Die Anhänger des Islam finden ihren Glauben immens anziehend, denn die Religion besitzt eine innere Stärke, die ziemlich außergewöhnlich ist. Wie eine führende Persönlichkeit in der Islamischen Republik Iran es ausdrückt: Jeder Westler, der den Islam wirklich versteht, wird auf das Leben der Muslime neidisch sein." Weit davon entfernt darüber verlegen zu sein, dass ihr Glaube der im Zeitablauf letzte der drei großen Monotheismen ist, glauben die Muslime, dass er die früheren verbessert. So, wie sie es darstellen, sind Judentum und Christentum nur schadhafte Varianten des Islam, der Gottes letzte, perfekte Religion ist.

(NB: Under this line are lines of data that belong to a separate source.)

(** X5.  [validate_servers] cannot be run twice: after a run on a non-empty
    list of strings the attribute holds dictionaries, and a second run
    raises [TypeError] and changes nothing more.  After a run on an empty
    list the second run returns with the same namespace. *)
Theorem validate_servers_second_run (ns : namespace) (l : list string) :
  ns !! "servers" = Some (VList (map VStr l)) ->
  let ns1 := snd (validate_servers ns) in
  fst (validate_servers ns) = Ok tt
  ∧ validate_servers ns1
    = (match l with [] => Ok tt | _ => Raise TypeError end, ns1).
Proof.
  intros Hs ns1. subst ns1.
  rewrite (validate_servers_strings ns l Hs). cbn [fst snd].
  split; [reflexivity|].
  destruct l as [|s l].
  - cbn [map]. unfold validate_servers. mrun. cbn [py_iter]. mrun.
    cbn [servers_loop]. mrun. unfold setattr.
    rewrite insert_insert_eq. reflexivity.
  - eapply validate_servers_type_error.
    + apply lookup_insert_eq.
    + reflexivity.
Qed.

End ServersAgain.

(** ** Marking a prefix and validating it *)

Lemma prefix_app (p s : string) : String.prefix p (p ++ s) = true.
Proof.
  induction p as [|c p IH]; simpl.
  - destruct s; reflexivity.
  - destruct (ascii_dec c c) as [_|Hne]; [exact IH|contradiction].
Qed.

Lemma contains_of_prefix (p s : string) :
  String.prefix p s = true -> contains p s = true.
Proof. destruct s; simpl; intros ->; reflexivity. Qed.

Lemma contains_marked (p s : string) : contains p (p ++ s) = true.
Proof. apply contains_of_prefix, prefix_app. Qed.

Section Prefixes.
Context {C : Collaborators}.

(** The run of [validate_address_prefixes] on two string prefixes. *)
Lemma address_prefixes_run (ns : namespace) (sp vp : string) (st sn : value) :
  ns !! "subnet_address_prefix" = Some (VStr sp) ->
  ns !! "vnet_address_prefix" = Some (VStr vp) ->
  ns !! "subnet_type" = Some st ->
  ns !! "subnet" = Some sn ->
  validate_address_prefixes ns
  = (if negb (eq_str st "new")
        && (contains SPECIFIED_SENTINEL sp || contains SPECIFIED_SENTINEL vp)
     then Raise (existing_subnet_error sn) else Ok tt,
     <["vnet_address_prefix" := VStr (str_replace SPECIFIED_SENTINEL "" vp)]>
       (<["subnet_address_prefix" :=
            VStr (str_replace SPECIFIED_SENTINEL "" sp)]> ns)).
Proof.
  intros Hsp Hvp Hst Hsn.
  unfold validate_address_prefixes. mrun. cbn [py_in py_replace]. mrun.
  cbn [py_in py_replace]. mrun. cbn [py_in py_replace]. mrun.
  cbn [py_in py_replace]. mrun.
  destruct (eq_str st "new") eqn:Hnew; cbn [negb andb]; mrun; [reflexivity|].
  destruct (contains SPECIFIED_SENTINEL sp || contains SPECIFIED_SENTINEL vp);
    mrun; reflexivity.
Qed.

(** X6.  [validate_address_prefixes] needs both prefixes: when one of them
    is None, the test for the marker raises [TypeError] before anything is
    assigned, so the namespace is as before, the other prefix still carrying
    its marker. *)
Theorem validate_address_prefixes_none
    (ns : namespace) (sp vp : value) :
  ns !! "subnet_address_prefix" = Some sp ->
  ns !! "vnet_address_prefix" = Some vp ->
  sp = VNone ∨ (is_str sp = true ∧ vp = VNone) ->
  validate_address_prefixes ns = (Raise TypeError, ns).
Proof.
  intros Hsp Hvp [->|[Hstr ->]]; unfold validate_address_prefixes.
  - mrun. cbn [py_in]. mrun. reflexivity.
  - destruct sp; try discriminate Hstr.
    mrun. cbn [py_in]. mrun. cbn [py_in]. mrun. reflexivity.
Qed.

(** X7.  Marking and validating are inverse to each other on the value: when
    [markSpecifiedAction] stores a text that does not itself contain the
    marker, and the other prefix is an unmarked default,
    [validate_address_prefixes] leaves exactly that text in the attribute
    and nothing else changed; it returns for a new subnet and raises for a
    reused one. *)
Theorem mark_then_validate
    (ns : namespace) (raw vp : string) (st sn : value) :
  str_of (VStr raw) = raw ->
  contains SPECIFIED_SENTINEL raw = false ->
  ns !! "vnet_address_prefix" = Some (VStr vp) ->
  contains SPECIFIED_SENTINEL vp = false ->
  ns !! "subnet_type" = Some st ->
  ns !! "subnet" = Some sn ->
  (markSpecifiedAction_call "subnet_address_prefix" (VStr raw);;
   validate_address_prefixes) ns
  = (if eq_str st "new" then Ok tt else Raise (existing_subnet_error sn),
     <["subnet_address_prefix" := VStr raw]> ns).
Proof.
  intros Hfmt Hraw Hvp Hplain Hst Hsn.
  unfold markSpecifiedAction_call. rewrite bind_setattr, Hfmt.
  set (ns0 := <["subnet_address_prefix" := VStr ("__SET__" ++ raw)]> ns).
  rewrite (address_prefixes_run ns0 ("__SET__" ++ raw) vp st sn)
    by (unfold ns0; simplify_map_eq; done).
  change ("__SET__" ++ raw)%string with (SPECIFIED_SENTINEL ++ raw)%string.
  rewrite contains_marked, str_replace_marked, !str_replace_absent by assumption.
  cbn [orb]. rewrite andb_true_r.
  f_equal.
  - destruct (eq_str st "new"); reflexivity.
  - unfold ns0. rewrite insert_insert_eq.
    apply insert_id. rewrite lookup_insert_ne by done. exact Hvp.
Qed.

(** X8.  An explicitly given prefix is always noticed: whatever value
    [markSpecifiedAction] stores for the subnet prefix, a following
    [validate_address_prefixes] raises when the subnet is reused (its type
    is not 'new'). *)
Theorem marked_prefix_is_rejected_on_reuse
    (ns : namespace) (values : value) (vp : string) (st sn : value) :
  ns !! "vnet_address_prefix" = Some (VStr vp) ->
  ns !! "subnet_type" = Some st ->
  eq_str st "new" = false ->
  ns !! "subnet" = Some sn ->
  fst ((markSpecifiedAction_call "subnet_address_prefix" values;;
        validate_address_prefixes) ns)
  = Raise (existing_subnet_error sn).
Proof.
  intros Hvp Hst Hnew Hsn.
  unfold markSpecifiedAction_call. rewrite bind_setattr.
  set (ns0 := <["subnet_address_prefix" := _]> ns).
  rewrite (address_prefixes_run ns0 ("__SET__" ++ str_of values) vp st sn)
    by (unfold ns0; simplify_map_eq; done).
  change ("__SET__" ++ str_of values)%string
    with (SPECIFIED_SENTINEL ++ str_of values)%string.
  rewrite contains_marked, Hnew. reflexivity.
Qed.

(** X9.  The explicit values are reported once: when both prefixes are as
    the argument parser leaves them, [validate_address_prefixes] run again
    on the namespace it produced, whether it returned or raised, returns
    normally and changes nothing. *)
Theorem validate_address_prefixes_second_run
    (ns : namespace) (sp vp : string) (st sn : value) :
  ns !! "subnet_address_prefix" = Some (VStr sp) ->
  ns !! "vnet_address_prefix" = Some (VStr vp) ->
  ns !! "subnet_type" = Some st ->
  ns !! "subnet" = Some sn ->
  plain_or_marked sp ->
  plain_or_marked vp ->
  let ns1 := snd (validate_address_prefixes ns) in
  validate_address_prefixes ns1 = (Ok tt, ns1).
Proof.
  intros Hsp Hvp Hst Hsn Psp Pvp ns1. subst ns1.
  pose proof (str_replace_clean sp Psp) as Hcs.
  pose proof (str_replace_clean vp Pvp) as Hcv.
  rewrite (address_prefixes_run ns sp vp st sn Hsp Hvp Hst Hsn). cbn [snd].
  set (sp' := str_replace SPECIFIED_SENTINEL "" sp) in *.
  set (vp' := str_replace SPECIFIED_SENTINEL "" vp) in *.
  set (ns1 := <["vnet_address_prefix" := VStr vp']> _).
  rewrite (address_prefixes_run ns1 sp' vp' st sn)
    by (unfold ns1; simplify_map_eq; done).
  rewrite Hcs, Hcv. cbn [orb]. rewrite andb_false_r.
  rewrite !str_replace_absent by assumption.
  f_equal. rewrite !insert_id; [reflexivity| |];
    unfold ns1; simplify_map_eq; done.
Qed.

End Prefixes.

(** ** A certificate file that cannot be read *)

Section CertificateFile.
Context {C : Collaborators}.

(** X10.  When file and password are given but the file cannot be opened,
    [validate_cert] raises the error of [open] before it assigns anything:
    protocol, port and [cert_data] are as before. *)
Theorem validate_cert_unreadable (ns : namespace) (cd cp : value) :
  ns !! "cert_data" = Some cd ->
  ns !! "cert_password" = Some cp ->
  truthy cd = true -> truthy cp = true ->
  open_rb cd = None ->
  validate_cert ns = (Raise IOError, ns).
Proof.
  intros Hcd Hcp Hd Hp Hopen. unfold validate_cert.
  mrun. cbn [forallb]. rewrite Hd, Hp. cbn [negb andb].
  mrun. rewrite Hopen. reflexivity.
Qed.

End CertificateFile.

(** ** The validators that derive attributes *)

Lemma inv_getattr {A} name (f : value -> M A) (ns ns1 : namespace) (a : A) :
  bind (getattr name) f ns = (Ok a, ns1) ->
  ∃ v, ns !! name = Some v ∧ f v ns = (Ok a, ns1).
Proof.
  unfold bind, getattr. destruct (ns !! name) as [v|]; [eauto|discriminate].
Qed.

Lemma inv_ret {A} (a b : A) (ns ns1 : namespace) :
  ret a ns = (Ok b, ns1) -> a = b ∧ ns1 = ns.
Proof. unfold ret. intros H. injection H as -> ->. split; reflexivity. Qed.

Ltac unfold_derivers :=
  unfold validate_private_ip_address, validate_public_ip_type,
    process_app_gateway_namespace, process_lb_create_namespace,
    process_nic_create_namespace, process_public_ip_create_namespace.

(** [minv H] follows a run that returned, [H : c ns = (Ok a, ns1)], and
    collects the attributes it read and the branches it took. *)
Ltac minv H :=
  repeat first
    [ rewrite bind_bind in H
    | rewrite bind_ret in H
    | rewrite bind_setattr in H
    | rewrite bind_raise in H; discriminate H
    | discriminate H
    | let v := fresh "v" in
      let Hv := fresh "Hv" in
      apply inv_getattr in H as (v & Hv & H); simplify_map_eq
    | match type of H with
      | context [if ?b then _ else _] => destruct b eqn:?
      end
    | progress cbv beta iota in H
    | progress cbn [negb] in H ].

Ltac map_ext :=
  apply map_eq; intros ?;
  repeat (rewrite lookup_insert; case_decide); simplify_eq; try done.

Section Derived.
Context {C : Collaborators}.

(** X11.  The validators that only derive attributes
    ([validate_private_ip_address], [validate_public_ip_type] and the four
    [process_..._namespace] functions) can be run again: when a run returns,
    a second run on the namespace it produced returns as well and changes
    nothing. *)
Theorem deriver_idempotent (v : validator) (ns ns1 : namespace) :
  derives v = true ->
  run_validator v ns = (Ok tt, ns1) ->
  run_validator v ns1 = (Ok tt, ns1).
Proof.
  destruct v; cbn [derives run_validator]; intros Hd; try discriminate Hd;
    unfold_derivers; unfold_combinators; intros H.
  all: minv H; try congruence; unfold ret, setattr in H; injection H as <-.
  all: mrun; unfold ret, setattr.
  all: try reflexivity.
  all: try (f_equal; map_ext).
  all: try (rewrite ?insert_insert_eq; reflexivity).
Qed.

(** X12.  [process_app_gateway_namespace] with the attributes it reads in
    place always returns, and afterwards the frontend type is 'publicIp'
    when a public IP is given and 'privateIp' otherwise, and the public-IP
    type is never empty: a given type is kept, a missing one becomes
    'none'.  For a private frontend the allocation is 'static' or 'dynamic'
    according to the private IP address; for a public frontend the
    allocation is not touched. *)
Theorem app_gateway_frontend (ns : namespace) (pip addr ty : value) :
  ns !! "public_ip" = Some pip ->
  ns !! "private_ip_address" = Some addr ->
  ns !! "public_ip_type" = Some ty ->
  let ns' := snd (process_app_gateway_namespace ns) in
  fst (process_app_gateway_namespace ns) = Ok tt
  ∧ ns' !! "frontend_type"
    = Some (VStr (if truthy pip then "publicIp" else "privateIp"))
  ∧ ns' !! "private_ip_address_allocation"
    = (if truthy pip then ns !! "private_ip_address_allocation"
       else Some (VStr (if truthy addr then "static" else "dynamic")))
  ∧ ns' !! "public_ip_type" = Some (if truthy ty then ty else VStr "none")
  ∧ ∃ t, ns' !! "public_ip_type" = Some t ∧ truthy t = true.
Proof.
  intros Hp Ha Ht ns'. subst ns'. unfold process_app_gateway_namespace.
  destruct (truthy pip) eqn:Ep, (truthy addr) eqn:Ea, (truthy ty) eqn:Et;
    mrun; unfold ret, setattr; cbn [fst snd]; simplify_map_eq;
    repeat split; eauto.
Qed.

(** X13.  For a private frontend [process_app_gateway_namespace] decides the
    allocation by itself: running [validate_private_ip_address] before it
    makes no difference to the outcome or to the namespace. *)
Theorem private_frontend_overrides_allocation
    (ns : namespace) (pip addr ty : value) :
  ns !! "public_ip" = Some pip ->
  truthy pip = false ->
  ns !! "private_ip_address" = Some addr ->
  ns !! "public_ip_type" = Some ty ->
  (validate_private_ip_address;; process_app_gateway_namespace) ns
  = process_app_gateway_namespace ns.
Proof.
  intros Hp Ep Ha Ht.
  unfold validate_private_ip_address, process_app_gateway_namespace.
  destruct (truthy addr) eqn:Ea, (truthy ty) eqn:Et;
    mrun; unfold ret, setattr; f_equal; map_ext.
Qed.

(** X14.  [validate_public_ip_type] without a subnet changes nothing, and
    raises exactly when a public IP address and a DNS name for it are given
    while the public-IP type is not 'new'. *)
Theorem public_ip_type_without_subnet (ns : namespace) (subnet pip dns ty : value) :
  ns !! "subnet" = Some subnet ->
  truthy subnet = false ->
  ns !! "public_ip_address" = Some pip ->
  ns !! "public_ip_dns_name" = Some dns ->
  ns !! "public_ip_address_type" = Some ty ->
  validate_public_ip_type ns
  = (if truthy pip && truthy dns && negb (eq_str ty "new")
     then Raise (ArgumentError
       "Can only specify --public-ip-dns-name when creating a new public IP address.")
     else Ok tt, ns).
Proof.
  intros Hs Es Hp Hd Ht. unfold validate_public_ip_type.
  destruct (truthy pip) eqn:Ep, (truthy dns) eqn:Ed, (eq_str ty "new") eqn:En;
    mrun; reflexivity.
Qed.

Zu diesem internen Selbstvertrauen trägt die Erinnerung an herausragende Leistungen während der ersten etwa sechs Jahrhunderte des Islam bei. Seine Kultur war die am weitesten fortgeschrittene und Muslime erfreuten sich der besten Gesundheit, lebten am längsten, hatten die beste Bildung, sponserten die fortschrittlichste wissenschaftliche und technische Forschung und setzten gewöhnlich siegreiche Armeen ein. Dieses Erfolgsmuster war von Anfang an offensichtlich: Im Jahr 622 n.Chr. floh der Prophet Mohammed aus Mekka, um acht Jahre später als Herrscher zurückzukehren. Bereits im Jahr 715 hatten muslimische Eroberer ein Reich aufgebaut, das sich von Spanien im Westen bis Indien im Osten erstreckte. Muslim zu sein bedeutete einer Sieger-Zivilisation anzugehören. Die Muslime kamen zu der nicht überraschenden Annahme, dass ein Zusammenhang zwischen ihrem Glauben und ihrem weltlichen Erfolg bestand; sie nahmen an, dass Gott sie in spirituellen und irdischen Dingen bevorzugte.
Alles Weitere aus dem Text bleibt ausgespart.